"¿De qué se trata?" Zhao Zhenzhen estaba curiosa al escuchar esto.
"No puedo decírtelo por ahora, pero pronto sabréis de qué se trata," sonrió con orgullo Gracie. No especificó más sobre el proyecto.
"No importa, fue un pedido imprudente mío. Después todo es confidencial comercial," dijo Zhao Zhenzhen comprendiendo la respuesta de Gracie.
"De hecho, no es una cuestión de confidencialidad comercial, solo que el proyecto es nuevo y me temo que no pueda explicarlo con pocas palabras. Mejor dejarlo para la presentación oficial," respondió Gracie, cada vez más seguro del éxito de su proyecto.
"Bien, cuando invitas a las dos a la presentación, recuerda enviarles una invitación," sonrió Zhao Zhenzhen.
"¡Por supuesto, ¡la haré!" respondió Gracie con firmeza.
"Sr. Xia y Sr. Zhao, muchas gracias por traerme al hospital hoy. Ya es tarde, si tienen trabajo pendiente, mejor que se vayan. Cuando salga del hospital, iré a agradecerles en persona," dijo Gracie, dándose cuenta de que las dos desconocidas lo habían acompañado durante mucho tiempo.
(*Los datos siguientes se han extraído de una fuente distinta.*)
(** * Infrastructure stacks for a Strapi CMS and a Next.js front-end

    A shallow embedding of the two CDK stack classes ([StrapiStack] in
    [lib/strapi.ts], [NextjsStack] in [lib/nextjs.ts]) and of the entry point
    [bin/infra-sample.ts].

    A stack constructor is a straight-line sequence of [new X(this, id, props)]
    declarations and of method calls that mutate an already declared construct
    ([addIngressRule], [addAsgCapacityProvider], [addContainer]).  The scope
    [this] is modelled as a store of construct nodes; a construct object is the
    address of its node, so that two mentions of the same object are the same
    address, and a mutation is an update of the store at that address.

    Two objects are changed behind the back of the constructor.  The role and
    the user data that it hands to the launch template are the role and the user
    data of the auto-scaling group that uses the template: declaring the group
    with [init] and [signals], and registering it as capacity of the cluster,
    add statements to the one and commands to the other.  What is added is
    rendered by aws-cdk-lib and holds hashes and deploy-time references; the
    development takes it as a parameter, [Rendering]. *)

From Stdlib Require Import ZArith Ascii.
From stdpp Require Import base list strings pretty.

Local Open Scope Z_scope.

(** ** aws-cdk-lib core *)

(** A construct object: the address of its node in the enclosing scope. *)
Definition Ref := nat.

Module Core.

Inductive TimeUnit := Seconds | Minutes.

Record Duration := { amount : Z; unit : TimeUnit }.

Definition seconds (n : Z) : Duration := {| amount := n; unit := Seconds |}.
Definition minutes (n : Z) : Duration := {| amount := n; unit := Minutes |}.

Definition toSeconds (d : Duration) : Z :=
  match unit d with
  | Seconds => amount d
  | Minutes => amount d * 60
  end.

(** [env] of [StackProps]: both fields are read from the process
    environment and may be undefined. *)
Record Environment := { account : option string; region : option string }.

Record CfnOutput := { value : string }.

End Core.

(** ** aws-cdk-lib/aws-ec2 *)

Module Ec2.

Record VpcLookup := { vpcId : string }.

Inductive Peer :=
| anyIpv4
| anyIpv6
| ipv4 (cidr : string).

Inductive Protocol := TCP | UDP | ALL.

Record Port := { protocol : Protocol; fromPort : Z; toPort : Z }.

Definition tcp (p : Z) : Port :=
  {| protocol := TCP; fromPort := p; toPort := p |}.

Record IngressRule := { peer : Peer; connection : Port }.

Record SecurityGroup := {
  vpc : Ref;
  description : string;
  allowAllOutbound : bool;
  securityGroupName : string;
  ingressRules : list IngressRule
}.

Record KeyPair := { keyPairName : string }.

Inductive InstanceClass := T2 | T3.
Inductive InstanceSize := MICRO | SMALL.
Record InstanceType := { class : InstanceClass; size : InstanceSize }.
Definition InstanceType_of (c : InstanceClass) (s : InstanceSize) :=
  {| class := c; size := s |}.

(** [UserData.forLinux()] starts with no command; [addCommands] appends. *)
Record UserData := { lines : list string }.
Definition forLinux : UserData := {| lines := [] |}.
Definition addCommands (u : UserData) (cmds : list string) : UserData :=
  {| lines := lines u ++ cmds |}.

Inductive MachineImage := EcsOptimizedImage_amazonLinux2023.

Record LaunchTemplate := {
  launchTemplateName : string;
  securityGroup : Ref;
  instanceType : InstanceType;
  keyPair : Ref;
  role : Ref;
  machineImage : MachineImage;
  userData : UserData
}.

Record InitConfig := { elements : list string }.

Record CloudFormationInit := {
  configSets : list (string * list string);
  configs : list (string * InitConfig)
}.

End Ec2.

(** ** aws-cdk-lib/aws-iam *)

Module Iam.

Inductive Principal := ServicePrincipal (service : string).

Record PolicyStatement := { resources : list string; actions : list string }.

Record PolicyDocument := { statements : list PolicyStatement }.

Inductive ManagedPolicy := fromAwsManagedPolicyName (name : string).

(** Besides its props a role has a default policy: the statements added
    to it by [addToPrincipalPolicy] once it is declared. *)
Record Role := {
  roleName : string;
  assumedBy : Principal;
  inlinePolicies : list (string * PolicyDocument);
  managedPolicies : list ManagedPolicy;
  defaultPolicy : list PolicyStatement
}.

(** The policies a role carries, each as its list of statements: the
    inline policies of its props, and its default policy when it has one. *)
Definition policies (r : Role) : list (list PolicyStatement) :=
  ((fun p => statements (snd p)) <$> inlinePolicies r)
    ++ match defaultPolicy r with
       | [] => []
       | _ :: _ => [defaultPolicy r]
       end.

End Iam.

(** ** aws-cdk-lib/aws-autoscaling *)

Module Autoscaling.

Inductive TerminationPolicy := OLDEST_INSTANCE | NEWEST_INSTANCE | DEFAULT.
Inductive Monitoring := BASIC | DETAILED.

Inductive HealthCheck := ec2 (grace : Core.Duration).

Definition grace_of (h : HealthCheck) : Core.Duration :=
  match h with ec2 g => g end.

Inductive Signals := waitForAll (timeout : Core.Duration).

Record ApplyCloudFormationInitOptions := {
  includeUrl : bool;
  includeRole : bool;
  printLog : bool
}.

Record AutoScalingGroup := {
  autoScalingGroupName : string;
  vpc : Ref;
  desiredCapacity : Z;
  minCapacity : Z;
  maxCapacity : Z;
  terminationPolicies : list TerminationPolicy;
  instanceMonitoring : Monitoring;
  init : Ec2.CloudFormationInit;
  initOptions : ApplyCloudFormationInitOptions;
  launchTemplate : Ref;
  healthCheck : HealthCheck;
  signals : Signals
}.

End Autoscaling.

(** ** aws-cdk-lib/aws-logs and aws-cdk-lib/aws-ecr *)

Module Logs.
Record LogGroupRef := { logGroupName : string }.
End Logs.

Module Ecr.
Record RepositoryRef := { repositoryName : string }.
End Ecr.

(** ** aws-cdk-lib/aws-ecs *)

Module Ecs.

Inductive Protocol := TCP | UDP.

Record PortMapping := { containerPort : Z; hostPort : Z; protocol : Protocol }.

Record HealthCheck := {
  command : list string;
  interval : Core.Duration;
  timeout : Core.Duration;
  retries : Z;
  startPeriod : Core.Duration
}.

Record AwsLogDriver := { streamPrefix : string; logGroup : Ref }.

Inductive ContainerImage := fromEcrRepository (repo : Ref).

Record ContainerDefinition := {
  image : ContainerImage;
  cpu : Z;
  memoryReservationMiB : Z;
  portMappings : list PortMapping;
  logging : AwsLogDriver;
  containerName : string;
  healthCheck : HealthCheck
}.

(** The containers are the children of the task definition, each under
    its own construct id, in the order of the [addContainer] calls. *)
Record Ec2TaskDefinition := {
  family : string;
  containers : list (string * ContainerDefinition)
}.

Record Cluster := {
  vpc : Ref;
  clusterName : string;
  capacityProviders : list Ref
}.

Record AsgCapacityProvider := {
  autoScalingGroup : Ref;
  enableManagedTerminationProtection : bool
}.

Record Ec2Service := {
  cluster : Ref;
  taskDefinition : Ref;
  desiredCount : Z;
  serviceName : string;
  minHealthyPercent : Z;
  maxHealthyPercent : Z
}.

End Ecs.

(** ** Constructs, scopes and the declaration monad *)

Inductive Resource :=
| Vpc (v : Ec2.VpcLookup)
| SecurityGroup (g : Ec2.SecurityGroup)
| KeyPair (k : Ec2.KeyPair)
| Role (r : Iam.Role)
| Cluster (c : Ecs.Cluster)
| LaunchTemplate (t : Ec2.LaunchTemplate)
| AutoScalingGroup (a : Autoscaling.AutoScalingGroup)
| AsgCapacityProvider (p : Ecs.AsgCapacityProvider)
| LogGroup (l : Logs.LogGroupRef)
| Ec2TaskDefinition (t : Ecs.Ec2TaskDefinition)
| Repository (r : Ecr.RepositoryRef)
| Ec2Service (s : Ecs.Ec2Service)
| CfnOutput (o : Core.CfnOutput).

(** A child of a scope: the construct id it was declared under, and what
    it declares. *)
Record Node := { nodeId : string; resource : Resource }.

Abbreviation Scope := (list Node).

(** Declarations thread the scope they add to. *)
Definition Build (A : Type) : Type := Scope -> A * Scope.

Definition ret {A} (a : A) : Build A := fun s => (a, s).

Definition bind {A B} (c : Build A) (k : A -> Build B) : Build B :=
  fun s => let '(a, s') := c s in k a s'.

Notation "x <- c ;; k" := (bind c (fun x => k))
  (at level 100, c at next level, right associativity).
Notation "c ;; k" := (bind c (fun _ => k))
  (at level 100, right associativity).

(** [new X(this, id, props)]: the construct becomes the last child of the
    scope, and the object is its address there. *)
Definition new (id : string) (r : Resource) : Build Ref :=
  fun s => (length s, s ++ [{| nodeId := id; resource := r |}]).

(** A method that changes the construct at address [o] in place. *)
Definition mutate (o : Ref) (f : Resource -> Resource) : Build unit :=
  fun s =>
    (tt, alter (fun n => {| nodeId := nodeId n; resource := f (resource n) |}) o s).

(** [securityGroup.addIngressRule(peer, connection)] *)
Definition addIngressRule (securityGroup : Ref) (peer : Ec2.Peer)
    (connection : Ec2.Port) : Build unit :=
  mutate securityGroup (fun r =>
    match r with
    | SecurityGroup g =>
        SecurityGroup
          {| Ec2.vpc := Ec2.vpc g;
             Ec2.description := Ec2.description g;
             Ec2.allowAllOutbound := Ec2.allowAllOutbound g;
             Ec2.securityGroupName := Ec2.securityGroupName g;
             Ec2.ingressRules :=
               Ec2.ingressRules g
                 ++ [{| Ec2.peer := peer; Ec2.connection := connection |}] |}
    | _ => r
    end).

(** [taskDef.addContainer(id, props)]: the container is declared in the
    scope of the task definition. *)
Definition addContainer (taskDef : Ref) (id : string)
    (props : Ecs.ContainerDefinition) : Build unit :=
  mutate taskDef (fun r =>
    match r with
    | Ec2TaskDefinition t =>
        Ec2TaskDefinition
          {| Ecs.family := Ecs.family t;
             Ecs.containers := Ecs.containers t ++ [(id, props)] |}
    | _ => r
    end).

(** [service.serviceName] *)
Definition serviceName (service : Ref) : Build string :=
  fun s =>
    (match resource <$> s !! service with
     | Some (Ec2Service v) => Ecs.serviceName v
     | _ => ""
     end, s).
Xia An miró el reloj; ya eran cerca de las cuatro de la tarde y aún no se había comido. Era realmente tarde.
Pero si ellas se iban, Gracie estaría solo en la oficina. Xia An se preocupó: "¿Dónde está tu familia? ¿Nadie puede cuidarte?"
Gracie bajó la cabeza; quería decir algo, pero se sintió avergonzado para hacerlo.
Zhao Zhenzhen y Xia An notaron su inquietud, pero no sabían cómo aliviarla. Finalmente, Gracie habló: "Soy huérfano, así que nadie puede cuidarme."
Al escuchar esto, Xia An y Zhao Zhenzhen se sorprendieron.
"La única persona con la que tengo una relación estrecha es mi compañero de universidad, también mi socio. Pero hace poco, debido a nuestros conflictos, llevó nuestra totalidad del dinero," esta experiencia no era común para todos, por lo que no todos la comprendían.
Aún así, en los ojos de Zhao Zhenzhen y Xia An se reflejaba un sentimiento de tristeza al borde de la desesperación.
"¿Entonces, nadie puede cuidarte?" Xia An sintió una compunción por su interior.
"Nada más, encontraré a alguien para ayudarme," respondió Gracie, intentando calmar a Xia An. "No te preocupes, Sr. Xia."
"Encargar a un cuidador... ¿tienes dinero suficiente para eso?" Zhao Zhenzhen no se burlaba de él; si lo tuviera, habría pagado las cuotas médicas que Xia An había adelantado.
La máscara fue desgarrada por la verdad; en el interior de Gracie, comenzaron a agitarse los sentimientos. Realmente no había pensado que un día estaría tan expuesto ante extraños, y esos eran dos mujeres que lo habían salvado la vida!
"Tengo, todavía tengo algo de dinero," dijo Gracie con una falsa ligereza; no quería que su máscara se deshiciera por completo.
Era fuerte; a pesar de ser huérfano, siempre había trabajado más duro que cualquiera y había dado más esfuerzo que nadie.